Liberian President Ellen Johnson Sirleaf asked two “million dollar” questions today in her op-ed for the London Times: “Why should Western countries continue to support developing nations at a time of downturn, when these funds might be spent at home?” and “What benefit is there when the flow of aid never seems to end?”
The first female African head of state answers them with these thoughtful remarks:
To many people in Africa, the value of aid is obvious: at its most basic, such as through the supply of food or water, lives are saved. More sophisticated use of aid, such as improving literacy and developing legal systems that underpin the rule of law, can foster economic opportunities.

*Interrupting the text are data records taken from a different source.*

#[local] Instance pair_tree `{Tree A, Tree B} : Tree (A * B).
Proof.
  refine {| to_tree x := GenNode 8 [to_tree x.1; to_tree x.2];
            of_tree v := match v with
                         | GenNode 8 [a; b] => match of_tree a, of_tree b with
                                               | Some a, Some b => Some (a, b) | _, _ => None end
                         | _ => None
                         end |}.
  intros [a b]. cbn [fst snd]. by rewrite !of_to_tree.
Defined.
(** A record as a tuple. *)
Definition iso_tree {A B} `{Tree A} (f : B → A) (g : A → B) (Hfg : ∀ b, g (f b) = b) : Tree B.
Proof.
  refine {| to_tree b := to_tree (f b); of_tree v := g <$> of_tree v |}.
  intros b. rewrite of_to_tree. cbn. by rewrite Hfg.
Defined.
#[local] Instance KeysetInfo_tree : Tree KeysetInfo := iso_tree (A:=string * string * list (Z * Z) * list Z * Z * option Z)
  (λ ks, (keyset_id ks, ki_unit ks, active_keys ks, amounts_largest_first ks, input_fee_ppk ks, final_expiry ks))
  (λ '(i, u, k, a, f, e), mk_KeysetInfo (T:=types) i u k a f e) (λ ks, match ks with mk_KeysetInfo _ _ _ _ _ _ => eq_refl end).
#[local] Instance Output_tree : Tree PreparedSenderRefundOutput := iso_tree (A:=Z * Z * string * Z * BlindedMessage)
  (λ o, (ro_amount o, ro_index o, ro_secret o, ro_blinding_factor o, ro_blinded_message o))
  (λ '(a, i, s, r, m), mk_PreparedSenderRefundOutput (T:=types) a i s r m)
  (λ o, match o with mk_PreparedSenderRefundOutput _ _ _ _ _ => eq_refl end).
#[local] Instance Refund_tree : Tree PreparedSenderRefund :=
  iso_tree (A:=(string * string * string * KeysetInfo * KeysetInfo)
               * (Z * list Z * Z * list PreparedSenderRefundOutput * SwapRequest))
  (λ r, ((rf_channel_id r, rf_mint r, rf_unit r, rf_output_keyset r, rf_derivation_keyset r),
         (rf_derivation_version r, rf_derivation_context r, rf_output_amount_raw r, rf_outputs r, rf_swap_request r)))
  (λ '((c, m, u, k, d), (v, x, a, o, q)), mk_PreparedSenderRefund (T:=types) c m u k d v x a o q)
  (λ r, match r with mk_PreparedSenderRefund _ _ _ _ _ _ _ _ _ _ => eq_refl end).

(** [value[key] = v]. *)
Fixpoint set_entry (k : string) (x : Value) (l : list (string * Value)) : list (string * Value) :=
  match l with
  | [] => [(k, x)]
  | (k', y) :: l => if String.eqb k' k then (k, x) :: l else (k', y) :: set_entry k x l
  end.
Definition set_key (v : Value) (k : string) (x : Value) : Value :=
  match as_object v with Some l => obj (set_entry k x l) | None => v end.

(** The text that the SIG_ALL digest of [Toy] covers. *)
Definition input_text (p : Proof) : string := proof_secret p +:+ pretty (proof_c p : Z).
Definition output_text (m : BlindedMessage) : string := pretty (bm_amount m) +:+ pretty (bm_blinded_secret m : Z).
Definition concat_text (l : list string) : string := foldr (λ a b, a +:+ b) "" l.
Definition sig_all_text (r : SwapRequest) : string :=
  concat_text (input_text <$> sr_inputs r) +:+ concat_text (output_text <$> sr_outputs r).

#[global] Instance refund_ops : RefundOps (T:=types) := {|
  keyset_to_vec ks := Ok (bytes_of_string (print_data ks));
  id_to_value i := Ok (to_tree (A:=string) i);
  refund_to_value r := Ok (to_tree r);
  refund_to_json r := Ok (print_data r);
  refund_from_json s := parse_data s;
  restore_response_to_json r := Ok (print_data r);
  json_set := set_key;
  sig_all_msg_to_sign := sig_all_text;
  pubkey_verify pk m s := verify_schnorr s (hash m) pk;
  proof_y p := Ok (point (bytes_of_string (proof_secret p)));
|}.

Lemma concat_text_bytes {A} (f : A → string) (g : A → bytes) l :
  (∀ x, bytes_of_string (f x) = g x) → bytes_of_string (concat_text (f <$> l)) = l ≫= g.
Proof.
  intros Hf. induction l as [|x l IH]; [done|]. change (concat_text (f <$> x :: l)) with (f x +:+ concat_text (f <$> l)).
  by rewrite bytes_of_string_app, IH, Hf.
Qed.
Lemma sig_all_bytes r :
  bytes_of_string (sig_all_text r) = (sr_inputs r ≫= input_bytes) ++ (sr_outputs r ≫= output_bytes).
Proof.
  unfold sig_all_text. rewrite bytes_of_string_app.
  rewrite (concat_text_bytes input_text input_bytes), (concat_text_bytes output_text output_bytes); [done|..];
    intros x; apply bytes_of_string_app.
Qed.
Lemma refund_laws : RefundLaws.
Proof.
  split.
  - intros r. by eexists.
  - intros r r' v Hr Hr'. apply Ok_inj in Hr, Hr'. rewrite <-Hr in Hr'. clear Hr.
    apply (f_equal (of_tree (A:=PreparedSenderRefund))) in Hr'. rewrite !of_to_tree in Hr'. congruence.
  - intros r. eexists. split; [reflexivity|]. exact (parse_print_data r).
  - intros r. eexists. split; [reflexivity|]. exact (parse_print_data r).
  - intros id. by eexists.
  - intros r v id iv [= <-] [= <-]. exists (message_obj <$> sr_outputs r). split; [done|].
    change (ok_or "invalid request" (request_of_value (obj [("inputs", to_tree (A:=list Proof) (sr_inputs r));
      ("outputs", GenNode 2 ((λ o, set_key o "id" (to_tree (A:=string) id)) <$> (message_obj <$> sr_outputs r)));
      ("rerandomized", to_tree (A:=bool) (sr_rerandomized r))])) = Ok (with_output_ids (T:=types) id r)).
    assert ((λ o, set_key o "id" (to_tree (A:=string) id)) <$> (message_obj <$> sr_outputs r)
      = message_obj <$> (bm_with_id (T:=types) id <$> sr_outputs r)) as ->
      by (rewrite <-!list_fmap_compose; by apply list_fmap_ext).
    exact (f_equal (ok_or "invalid request") (request_obj_inv (with_output_ids (T:=types) id r))).
  - intros r _. cbn [sig_all_message_hash ops sha256 sig_all_msg_to_sign refund_ops]. by rewrite sig_all_bytes.
  - intros r id. cbn [sig_all_msg_to_sign refund_ops]. unfold sig_all_text. cbn [with_output_ids sr_inputs sr_outputs].
    by rewrite <-list_fmap_compose.
  - done.
Qed.
End ToyRefund.
#[local] Existing Instance ToyRefund.refund_laws.
Import Channel.Examples SwapCompletion.Examples(mint_key) Deterministic.Examples(get_ok, no_outputs).

(** ** Refunds *)

Definition ec : EstablishedChannel := channel sender.
Definition context0 : bytes := replicate 32 7.
(** A second keyset of the same unit, with the same denominations under other keys. *)
Definition keys' : Keys := [(1, 31); (2, 32); (4, 34); (8, 38); (16, 46)].
Definition keyset' : KeysetInfo := KeysetInfo_new (id_v1_from_keys keys') "sat" keys' 100 None.

Definition refund (now : Z) : Result AnyError PreparedSenderRefund :=
  prepare_sender_refund_after_expiry [7] ec (alice_secret sender) now keyset context0.
Example refund_too_early : refund 2000 = Err (RefundError (NotExpired 2000 2000)).
Proof. vm_compute. reflexivity. Qed.
Example refund_in_time : is_ok (refund 2001) = true.
Proof. vm_compute. reflexivity. Qed.

Lemma ec_typed : typed_channel ec.
Proof.
  refine (bool_decide_unpack (Forall (λ p, 0 <= proof_amount p < 2 ^ 64) (funding_proofs ec)
    ∧ (0 <= input_fee_ppk (keyset_info (ec_params ec)) < 2 ^ 64)) _). vm_compute. exact I.
Qed.
Lemma keyset_typed : typed_keyset keyset.
Proof. split; [repeat constructor|]; refine (bool_decide_unpack (Forall (λ a, 0 <= a < 2 ^ 64) _) _); vm_compute; exact I. Qed.
Lemma refund_keyset_bool u ks :
  bool_decide (ki_unit ks = u) && bool_decide (computed_keyset_id ks = keyset_id ks)
  && bool_decide (canonical_amounts ks = amounts_largest_first ks) && bool_decide (0 ∉ amounts_largest_first ks) = true →
  refund_keyset u ks.
Proof. rewrite !andb_true_iff, !bool_decide_eq_true. by intros [[[? ?] ?] ?]. Qed.
Lemma keyset_refundable : refund_keyset (cp_unit params) keyset.
Proof. apply refund_keyset_bool. vm_compute. reflexivity. Qed.
Lemma ec_refundable : refundable ec (alice_secret sender) keyset context0.
Proof.
  assert (is_ok (amounts ← from_target (funding_value ec - refund_fee ec) (maximum_amount_for_one_output (ec_params ec)) keyset;
            prepare_loose_refund_outputs ec (alice_secret sender) (ola_amounts amounts) keyset context0) = true) as Hout
    by (vm_compute; reflexivity).
  constructor.
  - reflexivity.
  - exact keyset_refundable.
  - refine (bool_decide_unpack (1 ∈ amounts_largest_first keyset) _). vm_compute. exact I.
  - discriminate.
  - discriminate.
  - split; [discriminate|reflexivity].
  - vm_compute. reflexivity.
  - intros amounts Ha. rewrite Ha in Hout. exact Hout.
  - vm_compute. reflexivity.
Qed.
Lemma refund_exactly_after_expiry_witness :
  ∃ prepared, refund 2001 = Ok prepared ∧ refund_verify prepared ec (alice_secret sender) = Ok tt ∧
    sumZ (bm_amount <$> sr_outputs (rf_swap_request prepared)) = funding_value ec - refund_fee ec.
Proof.
  pose proof (@refund_exactly_after_expiry Toy.types Toy.ops ToyRefund.refund_ops ToyRefund.refund_laws Toy.secp_laws Toy.schnorr_laws Toy.wire_laws
    [7] ec (alice_secret sender) 2001 keyset context0 ec_typed keyset_typed ec_refundable ltac:(split; [discriminate|reflexivity])) as H.
  pose proof refund_in_time as Hok. unfold refund in *.
  destruct (prepare_sender_refund_after_expiry [7] ec (alice_secret sender) 2001 keyset context0) as [prepared| |];
    [|discriminate Hok..].
  destruct H as (_ & Hv & _ & Hs). exists prepared. exact (conj eq_refl (conj Hv Hs)).
Defined.

(** The mint signs the refund; its answer is lost, and a restore lists the outputs in another
    order. *)
Definition sign_message (m : BlindedMessage) : BlindSignature := mint_sign (mint_key (bm_amount m)) m.
Definition messages (r : PreparedSenderRefund) : list BlindedMessage := ro_blinded_message <$> rf_outputs r.
Definition reversed (r : PreparedSenderRefund) : RestoreResponse :=
  mk_RestoreResponse (reverse (messages r)) (reverse (sign_message <$> messages r)).
Lemma zip_image {A B} (f : A → B) l : zip l (f <$> l) = (λ x, (x, f x)) <$> l.
Proof. induction l as [|x l IH]; [done|]. cbn. by rewrite IH. Qed.
Lemma reverse_restores (f : BlindedMessage → BlindSignature) (l : list BlindedMessage) :
  restores (mk_RestoreResponse (reverse l) (reverse (f <$> l))) l (f <$> l).
Proof.
  split; cbn [rr_outputs rr_signatures]; [by rewrite !length_reverse, length_fmap|].
  rewrite <-fmap_reverse, !zip_image. by rewrite reverse_Permutation.
Qed.
Definition completed (r : PreparedSenderRefund) : Result AnyError (list Proof) :=
  complete_prepared_sender_refund ec r (alice_secret sender) (sign_message <$> messages r).
Lemma refund_completion_exact_witness :
  ∃ prepared proofs, refund 2001 = Ok prepared ∧ completed prepared = Ok proofs ∧
    sumZ (proof_amount <$> proofs) = 25 - refund_fee ec ∧
    complete_prepared_sender_refund_restore ec prepared (alice_secret sender) (reversed prepared) = Ok (Some proofs).
Proof.
  assert (match refund 2001 with
          | Ok r => is_ok (completed r) && bool_decide (rf_derivation_keyset r = keyset) && bool_decide (NoDup (messages r))
          | _ => false end = true) as Hok by (vm_compute; reflexivity).
  destruct (refund 2001) as [prepared| |]; [|discriminate Hok..]. rewrite !andb_true_iff in Hok.
  destruct Hok as [[Hok Hks] Hnd]. apply bool_decide_eq_true_1 in Hks, Hnd.
  destruct (completed prepared) as [proofs| |] eqn:Hc; [|discriminate Hok..]. unfold completed in Hc.
  destruct (@refund_completion_exact Toy.types Toy.ops ToyRefund.refund_ops ToyRefund.refund_laws Toy.wire_laws Toy.construct_laws
    ec prepared (alice_secret sender) _ proofs ec_typed ltac:(rewrite Hks; exact keyset_typed) Hc) as (_ & Hs & _ & _ & Hr).
  exists prepared, proofs. split_and!; [reflexivity|exact Hc|exact Hs|]. exact (Hr (reversed prepared) Hnd (reverse_restores sign_message (messages prepared))).
Defined.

This creates not only a better life for those who receive it, but business opportunities for companies from donor nations.
The debate over aid needs to mature, so that instead of hysteria about whether emerging nations deserve development funds, we have a serious discussion about how best to create new, stable trading partners that can create opportunities and jobs in emerging and donor countries.
She uses her own country as an example of how Africa is putting these ideas into practice. To help reduce aid to a minimum over time, Sirleaf is proposing a new law that sets quotas for local jobs in mining industries, ensuring that the majority. whether manual or management, are held by Liberians.
One thing is clear: aid is a crucial part of helping developing countries become self-sufficient. She ends her piece with this message:
If development aid were to halt, then the danger is that many countries such as Liberia would begin to slip backwards. There is a moral obligation to make sure that this does not happen, but there is an economic interest, too.